Corrigan P W, Garman A, Nelson D
University of Chicago Center for Psychiatric Rehabilitation, Tinley Park, IL 60477, USA.
Psychiatry Res. 1996 Jun 1;62(3):251-7. doi: 10.1016/0165-1781(96)02798-9.
Previous research has suggested that patients with schizophrenia are significantly better at identifying relatively concrete features that describe social situations (e.g., actions and roles) than more abstract features (e.g., rules and goals). Because participants in the earlier research were all inpatients, the results may have been confounded by various factors that are commensurate with a hospital stay. Thirty-one patients with DSM-III-R diagnoses of schizophrenia or schizoaffective disorder and 39 normal volunteers completed the Situational Feature Recognition Test to determine whether they also showed the differential deficit. Results showed that the outpatient group was, indeed, less symptomatic than the inpatient group; outpatients also showed better overall feature recognition than inpatients.

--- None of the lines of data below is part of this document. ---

(* ===== verification/HttpClient.v ===== *)
(** * The HTTP client of the API (api_client/src/http_client.rs)

    Credentials, and the call that posts a document and reads the answer
    envelope, with its retries. reqwest and the network are a parameter: the
    answer to each request, in the order they are sent. *)

From S2P Require Import Prelude Text Json OriginLookup Api.
#[local] Open Scope string_scope.
#[local] Open Scope list_scope.
#[local] Open Scope Z_scope.

(** ** Credentials *)

Inductive AuthState : Type :=
  | Anonymous
  | AgentKey (secret : string)
  | Bearer (token : string).

Definition AuthState_agent_key (secret : string) : AuthState := AgentKey (str_trim secret).

Definition header_value (a : AuthState) : option string :=
  match a with
  | Anonymous => None
  | AgentKey secret => Some ("Agent-Key " +:+ secret)
  | Bearer token => Some ("Bearer " +:+ token)
  end.

Definition AuthState_kind (a : AuthState) : string :=
  match a with
  | Anonymous => "anonymous"
  | AgentKey _ => "agent"
  | Bearer _ => "account"
  end.

(** [Debug]. *)
Definition AuthState_debug (a : AuthState) : string :=
  match a with
  | Anonymous => "Anonymous"
  | AgentKey _ => "AgentKey(<redacted>)"
  | Bearer _ => "Bearer(<redacted>)"
  end.

Inductive AuthPolicy : Set :=
  | PolicyAnonymous
  | PolicyAgent
  | PolicyAccount
  | PolicyAgentOrAccount.

Definition AuthPolicy_allows (p : AuthPolicy) (a : AuthState) : bool :=
  match p, a with
  | PolicyAnonymous, Anonymous
  | PolicyAgent, AgentKey _
  | PolicyAccount, Bearer _
  | PolicyAgentOrAccount, AgentKey _
  | PolicyAgentOrAccount, Bearer _ => true
  | _, _ => false
  end.

Record HttpClient : Type := {
  hc_api_base : string;
  hc_auth_header : option string;
}.

Definition HttpClient_new (api_base : string) (auth_header : option string) : HttpClient :=
  {| hc_api_base := api_base; hc_auth_header := auth_header |}.

Definition HttpClient_new_with_auth (api_base : string) (auth : AuthState) : HttpClient :=
  HttpClient_new api_base (header_value auth).

Definition HttpClient_set_auth (c : HttpClient) (auth : AuthState) : HttpClient :=
  {| hc_api_base := hc_api_base c; hc_auth_header := header_value auth |}.

Definition HttpClient_remove_auth (c : HttpClient) : HttpClient :=
  {| hc_api_base := hc_api_base c; hc_auth_header := None |}.

(** [clone]: [locked] when the header is being written at the moment. *)
Definition HttpClient_clone (locked : bool) (c : HttpClient) : HttpClient :=
  {| hc_api_base := hc_api_base c;
     hc_auth_header := if locked then None else hc_auth_header c |}.

Definition HttpClient_auth_kind (c : HttpClient) : string :=
  match hc_auth_header c with
  | None => "anonymous"
  | Some value =>
      if starts_with "Agent-Key " value then "agent"
      else if starts_with "Bearer " value then "account"
      else "unknown"
  end.

(** ** The answer envelope (api.rs) *)

Inductive ApiResult (A B : Type) : Type :=
  | ApiSuccess (data : A)
  | ApiFailed (fail : B)
  | ApiErrored (e : ApiResponseError).
Arguments ApiSuccess {A B} data.
Arguments ApiFailed {A B} fail.
Arguments ApiErrored {A B} e.

Section envelope.
Context {FM : Formats} {A B : Type} (SA : Serde A) (SB : Serde B).

Definition ApiResult_serde : Serde (ApiResult A B) := {|
  to_value x :=
    match x with
    | ApiSuccess v => adjacent "status" "data" "success" (Some (to_value v))
    | ApiFailed f => adjacent "status" "data" "fail" (Some (to_value f))
    | ApiErrored e => adjacent "status" "data" "error" (Some (to_value (Serde := ApiResponseError_serde) e))
    end;
  from_value v :=
    '(name, data) ← adjacent_parts "status" "data" v;
    variant ← find_variant name
      [("success", newtype_variant SA ApiSuccess);
       ("fail", newtype_variant SB ApiFailed);
       ("error", newtype_variant ApiResponseError_serde ApiErrored)]%string;
    variant data |}.
End envelope.

Inductive RetryPolicy : Set := RetryNever | RetryTransient.

(** ** reqwest *)

(** The predicates of [reqwest::Error] that are asked for. *)
Record ReqwestError : Set := {
  is_connect : bool;
  is_timeout : bool;
  is_request : bool;
  is_body : bool;
}.

(** A header value that may be text. *)
Definition HeaderValue : Set := option string.

Inductive HttpClientError : Set :=
  | SerializeError
  | ParseError (status : Z)
  | HttpRequestError (e : ReqwestError)
  | TooManyRequests.

Definition is_retryable_request_error (e : ReqwestError) : bool :=
  is_connect e || is_timeout e || is_request e || is_body e.

Definition TOO_MANY_REQUESTS : Z := 429.

Definition is_server_error (status : Z) : bool := (500 <=? status) && (status <? 600).

Definition is_transient (e : HttpClientError) : bool :=
  match e with
  | HttpRequestError e => is_retryable_request_error e
  | ParseError status => (status =? TOO_MANY_REQUESTS) || is_server_error status
  | TooManyRequests => true
  | SerializeError => false
  end.

Section http.
Context {JT : JsonText}.

Record HttpRequest : Type := {
  hr_url : string;
  hr_auth : option string;
  hr_body : text;
}.

(** What comes back for a request. *)
Inductive exchange : Type :=
  | NoResponse (e : ReqwestError)
  | BrokenBody (status : Z) (retry_after : option HeaderValue) (e : ReqwestError)
  | Response (status : Z) (retry_after : option HeaderValue) (body : text).

End http.

(** The transport: whether a request can be built, the answer to the n-th
    request that is sent, and [httpdate::parse_http_date] of a text as the
    time that is left then, in nanoseconds. *)
Class Transport {JT : JsonText} : Type := {
  build_error : HttpRequest → option ReqwestError;
  answer_to : nat → HttpRequest → exchange;
  http_date : nat → string → option Z;
}.
Arguments Transport JT : clear implicits.

(** What was sent, and how long the client slept in between. *)
Record traffic {JT : JsonText} : Type := {
  tr_sent : list HttpRequest;
  tr_slept : list Z;
}.
Arguments traffic JT : clear implicits.

(** ** The call *)

Definition MAX_REQUEST_ATTEMPTS : nat := 3.

(** Durations are nanoseconds. *)
Definition RETRY_DELAY : Z := 250 * 10 ^ 6.
Definition MAX_RETRY_DELAY : Z := 5 * 10 ^ 9.

Definition max_attempts (policy : RetryPolicy) : nat :=
  match policy with RetryNever => 1 | RetryTransient => MAX_REQUEST_ATTEMPTS end.

Definition retries (policy : RetryPolicy) : bool :=
  match policy with RetryNever => false | RetryTransient => true end.

Section call.
Context {FM : Formats} {JT : JsonText} {T : Transport JT}.

Definition parse_retry_after (n : nat) (value : HeaderValue) : option Z :=
  text ← value;
  let text := str_trim text in
  match uint_from_str 64 text with
  | Some seconds => Some (seconds * 10 ^ 9)
  | None => Z.max 0 <$> http_date n text
  end.

Definition http_retry_delay (n attempt : nat) (retry_after : option HeaderValue) : Z :=
  Z.min (default (RETRY_DELAY * (Z.of_nat attempt + 1)) (retry_after ≫= parse_retry_after n))
    MAX_RETRY_DELAY.

Definition log_sent (r : HttpRequest) (t : traffic JT) : traffic JT :=
  {| tr_sent := tr_sent t ++ [r]; tr_slept := tr_slept t |}.

Definition log_slept (d : Z) (t : traffic JT) : traffic JT :=
  {| tr_sent := tr_sent t; tr_slept := tr_slept t ++ [d] |}.

(** Read the answer. *)
Definition read_answer {A B} (SA : Serde A) (SB : Serde B) (status : Z) (body : text) :
    HttpClientError + ApiResult A B :=
  if decide (status = TOO_MANY_REQUESTS) then inl TooManyRequests
  else
    match from_text body ≫= from_value (Serde := ApiResult_serde SA SB) with
    | Some r => inr r
    | None => inl (ParseError status)
    end.

(** One round of the loop: [inl] the delay before the next, or the result. *)
Definition attempt_step {A B} (SA : Serde A) (SB : Serde B) (policy : RetryPolicy)
    (last : bool) (n attempt : nat) (x : exchange) : Z + (HttpClientError + ApiResult A B) :=
  match x with
  | NoResponse e =>
      if retries policy && negb last && is_retryable_request_error e
      then inl (http_retry_delay n attempt None)
      else inr (inl (HttpRequestError e))
  | BrokenBody status retry_after e =>
      if retries policy && negb last && is_retryable_request_error e
      then inl (http_retry_delay n attempt retry_after)
      else inr (inl (HttpRequestError e))
  | Response status retry_after body =>
      if retries policy && ((status =? TOO_MANY_REQUESTS) || is_server_error status) && negb last
      then inl (http_retry_delay n attempt retry_after)
      else inr (read_answer SA SB status body)
  end.

(** The rounds that are left, from round [attempt]; [None] is the
    [unreachable!] behind the loop. *)
Fixpoint attempt_loop {A B} (SA : Serde A) (SB : Serde B) (policy : RetryPolicy)
    (req : HttpRequest) (rounds attempt : nat) (t : traffic JT) :
    option (HttpClientError + ApiResult A B) * traffic JT :=
  match rounds with
  | O => (None, t)
  | S rounds =>
      match build_error req with
      | Some e => (Some (inl (HttpRequestError e)), t)
      | None =>
          let n := length (tr_sent t) in
          let t := log_sent req t in
          let last := negb (attempt + 1 <? max_attempts policy)%nat in
          match attempt_step SA SB policy last n attempt (answer_to n req) with
          | inr r => (Some r, t)
          | inl d => attempt_loop SA SB policy req rounds (attempt + 1) (log_slept d t)
          end
      end
  end.

Definition http_request (c : HttpClient) (path : string) (body : value) : HttpRequest :=
  {| hr_url := hc_api_base c +:+ path; hr_auth := hc_auth_header c; hr_body := to_text body |}.

Definition call_with_policy {Q A B} (SQ : Serde Q) (SA : Serde A) (SB : Serde B) (c : HttpClient)
    (path : string) (req : Q) (policy : RetryPolicy) (t : traffic JT) :
    option (HttpClientError + ApiResult A B) * traffic JT :=
  attempt_loop SA SB policy (http_request c path (to_value req)) (max_attempts policy) 0 t.

Definition call {Q A B} (SQ : Serde Q) (SA : Serde A) (SB : Serde B) (c : HttpClient)
    (path : string) (req : Q) (t : traffic JT) :
    option (HttpClientError + ApiResult A B) * traffic JT :=
  call_with_policy SQ SA SB c path req RetryNever t.
End call.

Schizophrenic outpatients and normal volunteers are significantly better at identifying concrete features than abstract features. Additional analyses suggested that the differential deficit in outpatients is due, in part, to their disorder. Implications for the remediation of social functioning deficits are discussed.
先前的研究表明,精神分裂症患者在识别描述社会情境的相对具体的特征(如行为和角色)方面明显优于更抽象的特征(如规则和目标)。由于早期研究的参与者均为住院患者,结果可能受到与住院相关的各种因素的混淆。31名被诊断为精神分裂症或分裂情感性障碍的DSM-III-R患者以及39名正常志愿者完成了情境特征识别测试,以确定他们是否也表现出差异缺陷。结果显示,门诊患者组的症状确实比住院患者组轻;门诊患者在整体特征识别方面也比住院患者表现更好。精神分裂症门诊患者和正常志愿者在识别具体特征方面明显优于抽象特征。进一步的分析表明,门诊患者的差异缺陷部分归因于他们的疾病。文中还讨论了对社会功能缺陷补救的启示。